[Records excerpted from a collection]
=== Section Start ===

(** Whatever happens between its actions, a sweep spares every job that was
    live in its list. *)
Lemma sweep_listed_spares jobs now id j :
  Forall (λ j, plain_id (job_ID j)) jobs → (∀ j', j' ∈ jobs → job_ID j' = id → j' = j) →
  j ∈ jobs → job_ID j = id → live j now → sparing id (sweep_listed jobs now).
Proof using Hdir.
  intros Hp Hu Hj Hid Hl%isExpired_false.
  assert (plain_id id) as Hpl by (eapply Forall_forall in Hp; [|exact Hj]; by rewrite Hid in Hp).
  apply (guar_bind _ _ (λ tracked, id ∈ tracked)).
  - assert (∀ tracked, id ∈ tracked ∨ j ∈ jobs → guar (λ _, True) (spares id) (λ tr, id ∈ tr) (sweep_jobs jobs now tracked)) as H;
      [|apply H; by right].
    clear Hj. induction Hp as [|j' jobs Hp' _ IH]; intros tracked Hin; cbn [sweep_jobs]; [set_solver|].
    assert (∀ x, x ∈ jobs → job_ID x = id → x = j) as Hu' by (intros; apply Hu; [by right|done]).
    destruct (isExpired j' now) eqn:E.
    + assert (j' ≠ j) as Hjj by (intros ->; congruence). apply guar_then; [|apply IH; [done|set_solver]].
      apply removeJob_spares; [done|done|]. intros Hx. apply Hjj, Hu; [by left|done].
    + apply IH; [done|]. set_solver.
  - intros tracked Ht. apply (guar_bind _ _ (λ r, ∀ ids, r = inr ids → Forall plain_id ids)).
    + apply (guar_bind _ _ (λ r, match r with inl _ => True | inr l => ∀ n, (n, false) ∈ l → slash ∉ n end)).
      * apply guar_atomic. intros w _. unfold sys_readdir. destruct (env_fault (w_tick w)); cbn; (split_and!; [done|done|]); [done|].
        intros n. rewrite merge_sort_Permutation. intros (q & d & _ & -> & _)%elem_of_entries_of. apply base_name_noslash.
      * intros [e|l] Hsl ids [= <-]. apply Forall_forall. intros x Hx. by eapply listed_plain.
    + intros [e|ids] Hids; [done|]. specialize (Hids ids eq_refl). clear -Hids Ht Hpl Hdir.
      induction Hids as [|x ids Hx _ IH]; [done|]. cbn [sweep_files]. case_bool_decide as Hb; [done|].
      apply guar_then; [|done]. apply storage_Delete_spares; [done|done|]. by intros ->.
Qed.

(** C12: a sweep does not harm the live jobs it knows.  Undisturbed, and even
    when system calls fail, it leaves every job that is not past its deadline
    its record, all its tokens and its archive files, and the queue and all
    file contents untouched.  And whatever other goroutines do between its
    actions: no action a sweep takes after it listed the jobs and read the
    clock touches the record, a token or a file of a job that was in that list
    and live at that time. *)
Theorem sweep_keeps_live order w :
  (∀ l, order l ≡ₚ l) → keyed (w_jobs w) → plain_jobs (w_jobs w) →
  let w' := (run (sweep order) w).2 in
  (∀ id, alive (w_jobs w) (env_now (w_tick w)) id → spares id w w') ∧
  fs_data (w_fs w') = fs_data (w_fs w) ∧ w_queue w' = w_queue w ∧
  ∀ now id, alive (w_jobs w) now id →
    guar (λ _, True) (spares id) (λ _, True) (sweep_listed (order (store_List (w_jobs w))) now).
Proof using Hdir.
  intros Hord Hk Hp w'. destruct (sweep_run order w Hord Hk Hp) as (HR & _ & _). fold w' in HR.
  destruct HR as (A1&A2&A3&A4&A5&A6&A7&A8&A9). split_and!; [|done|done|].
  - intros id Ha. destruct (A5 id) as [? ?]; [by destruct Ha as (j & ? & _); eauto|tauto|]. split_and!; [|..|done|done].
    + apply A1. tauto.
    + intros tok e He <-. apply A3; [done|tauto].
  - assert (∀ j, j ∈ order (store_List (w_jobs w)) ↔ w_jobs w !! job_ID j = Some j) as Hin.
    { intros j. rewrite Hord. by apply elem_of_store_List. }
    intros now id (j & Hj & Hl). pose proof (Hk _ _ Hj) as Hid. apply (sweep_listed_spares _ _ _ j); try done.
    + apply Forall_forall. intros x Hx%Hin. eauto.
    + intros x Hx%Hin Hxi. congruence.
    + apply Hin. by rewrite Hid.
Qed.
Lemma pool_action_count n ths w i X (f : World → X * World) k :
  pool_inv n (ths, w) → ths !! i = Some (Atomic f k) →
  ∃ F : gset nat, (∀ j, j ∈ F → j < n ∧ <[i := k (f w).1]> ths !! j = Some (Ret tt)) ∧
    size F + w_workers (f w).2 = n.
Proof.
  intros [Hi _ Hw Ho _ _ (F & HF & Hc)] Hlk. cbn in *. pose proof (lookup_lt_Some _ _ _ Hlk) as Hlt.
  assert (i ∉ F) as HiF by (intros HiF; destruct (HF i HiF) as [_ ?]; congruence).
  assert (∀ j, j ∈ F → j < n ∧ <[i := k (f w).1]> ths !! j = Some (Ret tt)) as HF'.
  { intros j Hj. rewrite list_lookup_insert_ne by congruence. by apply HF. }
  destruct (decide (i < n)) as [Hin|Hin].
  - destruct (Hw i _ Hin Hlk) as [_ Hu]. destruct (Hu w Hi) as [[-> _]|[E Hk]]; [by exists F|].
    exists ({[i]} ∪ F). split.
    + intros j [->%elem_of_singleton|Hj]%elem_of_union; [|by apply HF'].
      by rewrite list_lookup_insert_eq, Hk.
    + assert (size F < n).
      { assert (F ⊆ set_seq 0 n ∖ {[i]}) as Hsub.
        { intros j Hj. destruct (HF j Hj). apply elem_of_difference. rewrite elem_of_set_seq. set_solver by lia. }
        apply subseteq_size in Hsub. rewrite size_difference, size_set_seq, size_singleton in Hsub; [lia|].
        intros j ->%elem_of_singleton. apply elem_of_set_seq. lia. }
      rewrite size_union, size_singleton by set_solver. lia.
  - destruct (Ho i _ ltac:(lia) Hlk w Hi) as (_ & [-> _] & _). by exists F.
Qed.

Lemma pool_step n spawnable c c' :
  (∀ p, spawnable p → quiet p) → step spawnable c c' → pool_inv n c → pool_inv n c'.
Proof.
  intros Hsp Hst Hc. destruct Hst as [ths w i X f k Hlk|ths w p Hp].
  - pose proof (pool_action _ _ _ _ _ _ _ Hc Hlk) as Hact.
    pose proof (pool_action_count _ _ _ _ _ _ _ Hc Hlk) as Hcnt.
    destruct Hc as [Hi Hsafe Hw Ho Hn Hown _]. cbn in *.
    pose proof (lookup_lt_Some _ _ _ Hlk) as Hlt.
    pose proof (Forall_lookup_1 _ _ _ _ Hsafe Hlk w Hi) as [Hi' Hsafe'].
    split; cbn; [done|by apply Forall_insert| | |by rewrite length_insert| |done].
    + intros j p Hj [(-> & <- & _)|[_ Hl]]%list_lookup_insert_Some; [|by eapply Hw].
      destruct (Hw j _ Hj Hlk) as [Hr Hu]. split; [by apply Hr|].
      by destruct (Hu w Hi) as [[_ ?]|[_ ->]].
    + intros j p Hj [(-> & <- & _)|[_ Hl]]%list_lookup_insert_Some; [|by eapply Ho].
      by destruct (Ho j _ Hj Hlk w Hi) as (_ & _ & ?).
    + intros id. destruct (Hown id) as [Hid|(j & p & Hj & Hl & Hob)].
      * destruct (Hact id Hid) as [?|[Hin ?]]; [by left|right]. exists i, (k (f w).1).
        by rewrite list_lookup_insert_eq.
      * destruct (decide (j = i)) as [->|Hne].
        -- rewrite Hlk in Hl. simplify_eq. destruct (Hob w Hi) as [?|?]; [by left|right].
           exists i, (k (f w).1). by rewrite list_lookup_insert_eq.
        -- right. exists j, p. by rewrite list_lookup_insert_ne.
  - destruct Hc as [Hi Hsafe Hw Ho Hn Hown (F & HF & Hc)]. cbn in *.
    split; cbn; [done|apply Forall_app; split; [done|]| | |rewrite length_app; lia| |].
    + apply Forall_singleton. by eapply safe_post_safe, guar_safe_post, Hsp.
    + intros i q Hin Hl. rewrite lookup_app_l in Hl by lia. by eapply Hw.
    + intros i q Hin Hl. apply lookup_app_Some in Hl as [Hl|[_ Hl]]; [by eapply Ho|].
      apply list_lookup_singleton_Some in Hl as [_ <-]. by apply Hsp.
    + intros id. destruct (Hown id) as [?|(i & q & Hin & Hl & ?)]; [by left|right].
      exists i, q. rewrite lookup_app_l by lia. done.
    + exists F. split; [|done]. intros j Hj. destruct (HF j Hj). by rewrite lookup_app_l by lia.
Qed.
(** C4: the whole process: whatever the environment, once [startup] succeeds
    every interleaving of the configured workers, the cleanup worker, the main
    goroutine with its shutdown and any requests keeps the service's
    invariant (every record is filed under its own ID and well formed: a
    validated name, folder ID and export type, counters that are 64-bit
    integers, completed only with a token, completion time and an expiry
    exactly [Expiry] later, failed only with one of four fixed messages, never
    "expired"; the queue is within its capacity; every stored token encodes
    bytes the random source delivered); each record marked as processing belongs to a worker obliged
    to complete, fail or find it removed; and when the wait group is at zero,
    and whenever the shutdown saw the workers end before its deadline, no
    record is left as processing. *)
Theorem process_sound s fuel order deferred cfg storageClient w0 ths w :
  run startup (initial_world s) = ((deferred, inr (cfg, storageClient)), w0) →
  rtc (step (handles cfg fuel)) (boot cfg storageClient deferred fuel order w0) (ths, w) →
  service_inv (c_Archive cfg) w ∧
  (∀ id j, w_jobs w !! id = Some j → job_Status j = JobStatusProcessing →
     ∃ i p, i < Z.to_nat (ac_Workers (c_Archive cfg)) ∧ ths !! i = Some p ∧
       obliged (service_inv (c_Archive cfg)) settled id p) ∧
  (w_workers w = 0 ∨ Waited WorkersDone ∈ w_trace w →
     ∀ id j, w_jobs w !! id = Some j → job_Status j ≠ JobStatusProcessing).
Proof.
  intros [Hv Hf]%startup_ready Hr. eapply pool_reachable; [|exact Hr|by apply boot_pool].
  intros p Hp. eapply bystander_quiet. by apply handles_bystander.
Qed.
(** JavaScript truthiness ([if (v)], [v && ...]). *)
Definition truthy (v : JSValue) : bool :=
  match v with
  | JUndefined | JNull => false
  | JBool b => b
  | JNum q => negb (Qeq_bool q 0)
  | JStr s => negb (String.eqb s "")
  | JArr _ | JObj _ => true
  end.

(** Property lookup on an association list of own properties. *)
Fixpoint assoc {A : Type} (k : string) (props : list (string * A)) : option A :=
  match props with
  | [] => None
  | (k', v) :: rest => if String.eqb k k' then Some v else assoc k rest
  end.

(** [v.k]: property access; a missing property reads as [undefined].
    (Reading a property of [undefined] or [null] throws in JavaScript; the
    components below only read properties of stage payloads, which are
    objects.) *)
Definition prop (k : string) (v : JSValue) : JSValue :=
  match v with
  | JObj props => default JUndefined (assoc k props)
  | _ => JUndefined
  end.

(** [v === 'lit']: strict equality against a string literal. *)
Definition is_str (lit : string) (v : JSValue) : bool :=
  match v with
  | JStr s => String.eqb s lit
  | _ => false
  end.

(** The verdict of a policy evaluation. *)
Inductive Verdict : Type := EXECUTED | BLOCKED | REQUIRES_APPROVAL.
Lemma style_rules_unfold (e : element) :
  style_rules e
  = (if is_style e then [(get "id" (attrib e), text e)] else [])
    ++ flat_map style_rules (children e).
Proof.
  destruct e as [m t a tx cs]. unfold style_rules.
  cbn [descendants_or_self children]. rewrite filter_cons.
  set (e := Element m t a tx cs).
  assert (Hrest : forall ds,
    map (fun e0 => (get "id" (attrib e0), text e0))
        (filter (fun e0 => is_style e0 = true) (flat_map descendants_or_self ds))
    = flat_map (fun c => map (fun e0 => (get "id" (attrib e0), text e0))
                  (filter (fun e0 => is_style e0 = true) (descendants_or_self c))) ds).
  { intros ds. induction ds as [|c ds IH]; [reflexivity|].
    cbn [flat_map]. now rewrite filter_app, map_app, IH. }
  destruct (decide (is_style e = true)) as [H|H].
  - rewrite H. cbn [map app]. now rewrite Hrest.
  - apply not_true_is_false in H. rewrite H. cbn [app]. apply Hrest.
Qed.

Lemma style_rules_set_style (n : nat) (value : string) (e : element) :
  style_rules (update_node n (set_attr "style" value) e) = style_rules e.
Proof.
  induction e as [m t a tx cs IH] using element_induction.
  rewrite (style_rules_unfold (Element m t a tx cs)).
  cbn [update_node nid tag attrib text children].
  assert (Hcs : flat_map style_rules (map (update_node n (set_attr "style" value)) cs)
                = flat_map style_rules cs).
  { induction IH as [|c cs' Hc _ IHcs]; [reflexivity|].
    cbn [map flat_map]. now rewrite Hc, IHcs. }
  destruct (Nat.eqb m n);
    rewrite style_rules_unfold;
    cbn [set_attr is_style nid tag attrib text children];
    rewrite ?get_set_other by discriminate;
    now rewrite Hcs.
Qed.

=== Section End ===

# WORK TO COMPLETE:
Which lines above run from the one containing "(** C4: the" down to the one containing "stored token encodes"? Repeat exactly those, both ends included, and nothing else.

# SOLUTION TO THIS PROBLEM:
(** C4: the whole process: whatever the environment, once [startup] succeeds
    every interleaving of the configured workers, the cleanup worker, the main
    goroutine with its shutdown and any requests keeps the service's
    invariant (every record is filed under its own ID and well formed: a
    validated name, folder ID and export type, counters that are 64-bit
    integers, completed only with a token, completion time and an expiry
    exactly [Expiry] later, failed only with one of four fixed messages, never
    "expired"; the queue is within its capacity; every stored token encodes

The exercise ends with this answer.